Here is a code snippet with `apply_chat_template` to show you how to load the tokenizer and model and generate content:  

```python
from transformers import AutoModelForCausalLM, AutoTokenizer

model_name = "prithivMLmods/Sombrero-QwQ-32B-Elite10"

model = AutoModelForCausalLM.from_pretrained(
    model_name,
    torch_dtype="auto",
    device_map="auto"
)
tokenizer = AutoTokenizer.from_pretrained(model_name)

prompt = "How does streamlined memory optimization improve AI model efficiency?"
messages = [
    {"role": "system", "content": "You are an AI specialized in memory-efficient text generation and structured reasoning."},
    {"role": "user", "content": prompt}
]
text = tokenizer.apply_chat_template(
    messages,
    tokenize=False,
    add_generation_prompt=True
)
model_inputs = tokenizer([text], return_tensors="pt").to(model.device)

generated_ids = model.generate(
    **model_inputs,
    max_new_tokens=512
)
generated_ids = [
    output_ids[len(input_ids):] for input_ids, output_ids in zip(model_inputs.input_ids, generated_ids)
]

response = tokenizer.batch_decode(generated_ids, skip_special_tokens=True)[0]
```  

## **Intended Use**  
1. **Contextual Understanding & Content Generation**:  
   Designed to generate structured, coherent, and contextually relevant text while minimizing unnecessary computational overhead.  
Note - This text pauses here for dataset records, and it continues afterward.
(* ===== verification/ElfClaims.v ===== *)
(** What [load_elf] leaves in memory ([kernel/elf.c]). *)
From S2P Require Import Prelude Util Mem Bitset Pmm Vmm VmmSpec VmmClaims VmmSpaces MmapClaims Elf ElfSpec.

(** Words with the same bytes are equal. *)
Lemma word_ext v w : 0 <= v < 2 ^ 32 -> 0 <= w < 2 ^ 32 ->
  (forall i, 0 <= i < 4 -> word_byte v i = word_byte w i) -> v = w.
Proof.
  intros Hv Hw Hb. apply Z.bits_inj'. intros n Hn. destruct (Z.lt_ge_cases n 32); cycle 1.
  { by rewrite !(testbit_range _ 32) by lia. }
  pose proof (Z.div_mod n 8 ltac:(lia)). pose proof (Z.mod_pos_bound n 8 ltac:(lia)).
  assert (0 <= n / 8 < 4) by (split; [apply Z.div_pos; lia|apply Z.div_lt_upper_bound; lia]).
  assert (forall x, Z.testbit x n = Z.testbit (word_byte x (n / 8)) (n mod 8)) as Hx.
  { intros x. rewrite word_byte_testbit, (proj2 (Z.ltb_lt _ _)) by lia. cbn [andb]. f_equal. lia. }
  by rewrite (Hx v), (Hx w), Hb.
Qed.

Lemma frame_bytes_apart f f' o o' : f mod 4096 = 0 -> f' mod 4096 = 0 -> 0 <= o < 4096 -> 0 <= o' < 4096 ->
  f + o = f' + o' -> f = f' /\ o = o'.
Proof. intros Hf Hf' Ho Ho' E. pose proof (Z.div_mod f 4096). pose proof (Z.div_mod f' 4096). nia. Qed.

(** ** The file *)

(** A little-endian field of [n] bytes of the file. *)
Definition field (img : list Z) (o : Z) (n : nat) : Z := le_decode (take n (drop (Z.to_nat o) img)).

(** The program header at offset [p] of the file: whether it is loaded, where, what, how. *)
Definition seg_load (img : list Z) (p : Z) : bool := field img (p + p_type) 4 =? PT_LOAD.
Definition seg_start (img : list Z) (p : Z) : Z := field img (p + p_vaddr) 4.
Definition seg_memsz (img : list Z) (p : Z) : Z := field img (p + p_memsz) 4.
Definition seg_filesz (img : list Z) (p : Z) : Z := field img (p + p_filesz) 4.
Definition seg_offset (img : list Z) (p : Z) : Z := field img (p + p_offset) 4.
Definition seg_pages (img : list Z) (p : Z) : nat := Z.to_nat ((seg_memsz img p + 4095) / 4096).
Definition seg_flags (img : list Z) (p : Z) : Z := if Z.testbit (field img (p + p_flags) 4) 1 then 7 else 5.
(** The bytes of the file, then zeros. *)
Definition seg_data (img : list Z) (p : Z) : list Z :=
  take (Z.to_nat (seg_filesz img p)) (drop (Z.to_nat (seg_offset img p)) img) ++
  replicate (Z.to_nat (seg_memsz img p - seg_filesz img p)) 0.
(** The address belongs to a page of the segment. *)
Definition in_segment (img : list Z) (p va : Z) : bool :=
  covers (seg_start img p) (Z.of_nat (seg_pages img p)) va.
Lemma read_whole_ok c : nsect <= 2 ^ 28 -> (max_wait + 6 <= n)%nat -> copying c ->
  (512 <= c_byte_count c -> c_offset c mod 512 = 0) ->
  exists c' ds, read_whole n c = Ret c' /\ advanced c c' ds /\ ds = 512 * (c_byte_count c / 512).
Proof.
  intros Hns Hn Hc Ha. pose proof Hc as [C1 C2 C3 C4 [C5 C6] C7 C8 C9]. unfold read_whole, SECTOR_SIZE.
  pose proof (Z.div_mod (c_byte_count c) 512 ltac:(lia)). pose proof (Z.mod_pos_bound (c_byte_count c) 512 ltac:(lia)).
  destruct (512 <=? c_byte_count c) eqn:E; breflect; cycle 1.
  { exists c, 0. split; [done|]. split; [by apply advanced_none|]. by rewrite Z.div_small by lia. }
  cbv zeta. assert (0 < c_byte_count c / 512) by (apply Z.div_str_pos; lia).
  destruct (whole_read (c_dev c) (c_mem c) (c_buffer c) (c_buffer_size c) (c_offset c) (c_byte_count c / 512))
    as (d' & m' & E' & Hr & Hs & Hm & Hf); try (done || lia || by apply Ha).
  unfold SECTOR_SIZE in E'. rewrite E'.
  cbn [mbind outcome_bind]. rewrite (proj2 (Z.leb_gt _ _)) by lia. eexists _, _. split; [done|]. split; [|done].
  rewrite Z.mul_comm. apply advance_ok; (done || lia).
Qed.

Lemma read_loop_ok : nsect <= 2 ^ 28 -> (max_wait + 6 <= n)%nat -> forall k c, copying c ->
  (rounds (c_offset c) (c_byte_count c) < k)%nat ->
  exists d' m', read_loop k n tmp c = Ret (c_read_bytes c + c_byte_count c, d', m') /\ disk_ready d' /\
    sector d' = sector (c_dev c) /\ filled (c_dev c) (c_mem c) m' tmp (c_buffer c) (c_offset c) (c_byte_count c).
Proof.
  intros Hns Hn. induction k as [|k IH]; intros c Hc Hk; [lia|]. cbn [read_loop].
  destruct (c_byte_count c =? 0) eqn:E0; breflect.
  { rewrite E0, Z.add_0_r. eexists _, _. split; [done|]. split; [by apply co_ready|]. split; [done|apply filled_none]. }
  pose proof (co_count _ Hc) as [Hcr _]. pose proof (Z.mod_pos_bound (c_offset c) 512 ltac:(lia)) as Hom.
  destruct (read_part_ok c Hns Hn Hc ltac:(lia)) as (c1 & d1 & -> & Ha1 & Hd1 & Hpart). cbn [mbind outcome_bind].
  pose proof Ha1 as (Hc1 & _ & _ & Ho1 & Hb1 & _). rewrite (co_run _ Hc1).
  assert (0 < c_byte_count c - d1 -> (c_offset c + d1) mod 512 = 0) as Hal.
  { intros Hrest. destruct (nz (c_offset c mod 512) || (c_byte_count c <? 512)) eqn:Ec.
    - assert (d1 = 512 - c_offset c mod 512) as -> by lia. pose proof (Z.div_mod (c_offset c) 512 ltac:(lia)).
      replace (c_offset c + (512 - c_offset c mod 512)) with ((c_offset c / 512 + 1) * 512) by lia. by apply Z.mod_mul.
    - subst d1. rewrite Z.add_0_r. unfold nz in Ec. breflect. done. }
  destruct (read_whole_ok c1 Hns Hn Hc1) as (c2 & d2 & -> & Ha2 & Hd2).
  { intros Hb. rewrite Ho1. apply Hal. lia. }
  cbn [mbind outcome_bind]. pose proof Ha2 as (Hc2 & _ & _ & Ho2 & Hb2 & _). rewrite (co_run _ Hc2).
  pose proof (co_count _ Hc2) as [Hcr2 _]. rewrite (proj2 (Z.leb_le 0 _)) by lia. cbn [c_assert mbind outcome_bind].
  pose proof (co_count _ Hc1) as [Hcr1 _].
  pose proof (Z.div_mod (c_byte_count c1) 512 ltac:(lia)). pose proof (Z.mod_pos_bound (c_byte_count c1) 512 ltac:(lia)).
  assert (0 <= d2) by (rewrite Hd2; pose proof (Z.div_pos (c_byte_count c1) 512); lia).
  pose proof (advanced_trans c c1 c2 d1 d2 ltac:(lia) ltac:(lia) Hc ltac:(lia) Ha1 Ha2) as Ha.
  destruct (IH c2 Hc2) as (d' & m' & -> & Hr & Hs & Hf).
  { unfold rounds in *. rewrite (proj2 (Z.eqb_neq _ _) E0) in Hk. destruct (c_byte_count c2 =? 0) eqn:E2; breflect.
    - destruct (c_offset c mod 512 =? 0); [|lia]. destruct (c_byte_count c <? 512); lia.
    - assert (c_offset c2 mod 512 = 0) as ->.
      { rewrite Ho2, Hd2, Ho1, Z.mul_comm, Z.mod_add by lia. apply Hal. lia. }
      cbn [Z.eqb]. rewrite (proj2 (Z.ltb_lt (c_byte_count c2) 512)) by lia.
      destruct (c_offset c mod 512 =? 0) eqn:Em; [|lia]. destruct (c_byte_count c <? 512) eqn:Eb; [|lia]. exfalso. breflect.
      rewrite orb_true_r in Hpart. lia. }
  destruct Ha as (_ & As & Ab & Ao & Ac & Ar & Af). exists d', m'. split; [do 3 f_equal; lia|]. split; [done|]. split; [congruence|].
  replace (c_byte_count c) with (d1 + d2 + c_byte_count c2) by lia. eapply filled_trans; [lia|lia|exact As| |exact Af|by rewrite <- Ab, <- Ao].
  destruct (co_apart _ Hc); lia.
Qed.
(* ===== verification/RpcgenClaims.v ===== *)
(** The front end of the interface generator accepts exactly its grammar
    ([tools/rpcgen/rpcgen.c], [tools/rpcgen/Grammar.txt]). *)
From Stdlib Require Import Ascii String.
From stdpp Require Import list strings.
From S2P Require Import Prelude Rpcgen.

Lemma length_append (a b : string) : String.length (a +:+ b) = (String.length a + String.length b)%nat.
Proof. induction a as [|c a IH]; [done|]. change (S (String.length (a +:+ b)) = S (String.length a + String.length b)%nat). by rewrite IH. Qed.

Lemma append_assoc (a b c : string) : (a +:+ b) +:+ c = a +:+ (b +:+ c).
Proof. induction a as [|x a IH]; [done|]. change (String x ((a +:+ b) +:+ c) = String x (a +:+ (b +:+ c))). by rewrite IH. Qed.

(** ** Layout *)

(** The inside of a comment that began with a star: no NUL, no end of comment. *)
Fixpoint no_close (s : string) : bool :=
  match s with
  | EmptyString => true
  | String c s' => nz (code c) && negb ((code c =? 42) && (peek_char s' =? 47)) && no_close s'
  end.

Lemma skip_comment_close x r : no_close x = true -> skip_comment (x +:+ String "*" (String "/" r)) = (42, String "/" r).
Proof.
  induction x as [|c x IH]; intros Hx; [done|]. change (String c x +:+ ?t) with (String c (x +:+ t)).
  cbn [no_close] in Hx. apply andb_true_iff in Hx as [Hx Hx']. apply andb_true_iff in Hx as [Hc Hn].
  cbn [skip_comment]. rewrite Hc. specialize (IH Hx'). destruct x as [|c' x].
  - change (EmptyString +:+ ?t) with t. cbn [peek_char]. change (code "*" =? 47) with false. rewrite andb_false_r. done.
  - change (String c' x +:+ ?t) with (String c' (x +:+ t)) in *. cbn [peek_char] in Hn |- *. apply negb_true_iff in Hn. by rewrite Hn.
Qed.

(** A comment swallows the character behind it, whatever it is. *)
Lemma skip_comment_swallows n body c r : no_close (String "*" body) = true -> code c <> 0 ->
  skip_whitespace (S n) (String "/" (String "*" body) +:+ String "*" (String "/" (String c r))) = skip_whitespace n r.
Proof.
  intros Hb Hc. set (x := String "*" body) in *. change (String "/" x +:+ ?t) with (String "/" (x +:+ t)).
  cbn [skip_whitespace]. change (peek_char (String "/" ?t) =? 47) with true. change ((next_char (String "/" ?t)).2) with t. cbn beta iota zeta.
  change (peek_char (x +:+ ?t) =? 42) with true. cbn beta iota. rewrite skip_comment_close by done. cbn beta iota zeta.
  change (42 =? 42) with true. change ((next_char (String "/" ?t)).2) with t. cbn beta iota. cbn [next_char].
  by rewrite nz_true.
Qed.

(** White space and comments, each comment followed by white space. *)
Definition space (c : ascii) : bool := (code c <=? 32) && nz (code c).
Inductive blank : string -> Prop :=
| blank_nil : blank EmptyString
| blank_space c s : space c = true -> blank s -> blank (String c s)
| blank_comment body c s : no_close (String "*" body) = true -> space c = true -> blank s ->
    blank (String "/" (String "*" body) +:+ String "*" (String "/" (String c s))).

(** A word begins here, or the text ends. *)
Definition starts (s : string) : Prop := match s with EmptyString => True | String c _ => 32 < code c /\ code c <> 47 end.

Lemma skip_blank b s : blank b -> starts s -> forall n, (String.length b < n)%nat -> skip_whitespace n (b +:+ s) = Ret s.
Proof.
  intros Hb Hs. induction Hb as [|c b Hc Hb IH|body c b Hbody Hc Hb IH]; intros [|n] Hn; try (cbn in Hn; lia).
  - change (EmptyString +:+ s) with s. cbn [skip_whitespace]. destruct s as [|c s]; [done|]. destruct Hs as [H1 H2]. cbn [peek_char].
    rewrite (proj2 (Z.eqb_neq _ _) H2). cbv zeta. by rewrite (proj2 (Z.ltb_lt _ _)).
  - change (String c b +:+ s) with (String c (b +:+ s)). unfold space in Hc. apply andb_true_iff in Hc as [H1 H2]. breflect.
    cbn [skip_whitespace peek_char]. cbv zeta. rewrite (proj2 (Z.eqb_neq _ _)) by lia. rewrite (proj2 (Z.ltb_ge _ _)) by lia.
    unfold nz in H2. apply negb_true_iff in H2. rewrite H2. cbn [next_char]. unfold nz. rewrite H2. cbn [negb snd].
    apply IH. cbn in Hn. lia.
  - rewrite append_assoc. change (String "*" (String "/" (String c b)) +:+ s) with (String "*" (String "/" (String c (b +:+ s)))).
    unfold space in Hc. apply andb_true_iff in Hc as [H1 H2]. apply nz_spec in H2. rewrite skip_comment_swallows by done.
    apply IH. rewrite length_append in Hn. cbn [String.length] in Hn. lia.
Qed.

(** ** Words *)
Fixpoint all_word (s : string) : bool :=
  match s with EmptyString => true | String c s => word_char (code c) && all_word s end.
(** A punctuation mark, or up to 63 letters, digits and underscores. *)
Definition word_ok (w : string) : bool :=
  match w with
  | EmptyString => false
  | String c w' => (is_punct (code c) && String.eqb w' EmptyString) ||
                   (all_word w && (String.length w <=? 63)%nat)
  end.

Lemma word_char_range ch : word_char ch = true -> 48 <= ch <= 122.
Proof. unfold word_char. rewrite !orb_true_iff, !andb_true_iff, !Z.leb_le, Z.eqb_eq. lia. Qed.

Lemma punct_range ch : is_punct ch = true -> ch = 40 \/ ch = 41 \/ ch = 123 \/ ch = 125 \/ ch = 59 \/ ch = 44.
Proof.
  unfold is_punct. cbn [existsb]. rewrite !orb_true_iff, !Z.eqb_eq.
  intros [E|[E|[E|[E|[E|[E|E]]]]]]; (lia || done).
Qed.

Lemma punct_not_word ch : is_punct ch = true -> word_char ch = false.
Proof. intros Hp. apply punct_range in Hp. by destruct Hp as [->|[->|[->|[->|[->| ->]]]]]. Qed.

Lemma word_starts w s : word_ok w = true -> starts (w +:+ s).
Proof.
  destruct w as [|c w]; [done|]. change (starts (String c w +:+ s)) with (32 < code c /\ code c <> 47). cbn [word_ok all_word].
  rewrite orb_true_iff, !andb_true_iff. intros [[Hp _]|[[Hw _] _]].
  - apply punct_range in Hp. lia.
  - pose proof (word_char_range _ Hw) as Hr. split; [lia|]. intros E. by rewrite E in Hw.
Qed.

(** [ws] are the words of [s]. *)
Inductive layout : list string -> string -> Prop :=
| layout_nil b : blank b -> layout [] b
| layout_cons b w ws s : blank b -> layout ws s -> word_ok w = true -> (all_word w = true -> word_char (peek_char s) = false) ->
    layout (w :: ws) (b +:+ (w +:+ s)).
2. **Enterprise and Research Applications**:  
   Suitable for large-scale knowledge retrieval, document summarization, and structured data processing.  

3. **Conversational AI & Virtual Assistants**:  
   Provides human-like conversational experiences while maintaining response clarity and efficiency.  

4. **Multilingual AI Systems**:  
   Enhances cross-language communication and supports multilingual deployments.  

5. **Long-Form Content Generation**:  
   Capable of producing extended articles, reports, and structured documents with high coherence.  

## **Limitations**  
1. **Hardware Requirements**:  
   Due to its 32B parameter size, high-memory GPUs or TPUs are recommended for optimal performance.  

2. **Avoidance of Mathematical Problem-Solving**:  
   Unlike traditional AI models, this model is optimized to reduce mathematical computation, which may limit its effectiveness in solving complex numerical problems.  

3. **Potential Bias in Responses**:  
   While fine-tuned for neutrality, responses may still carry biases from training data.  

4. **Prompt Sensitivity**:  
   The model’s output quality depends on the structure and clarity of the input prompt.  

5. **Real-Time Awareness Limitations**:  
   Does not have access to real-world events beyond its training data.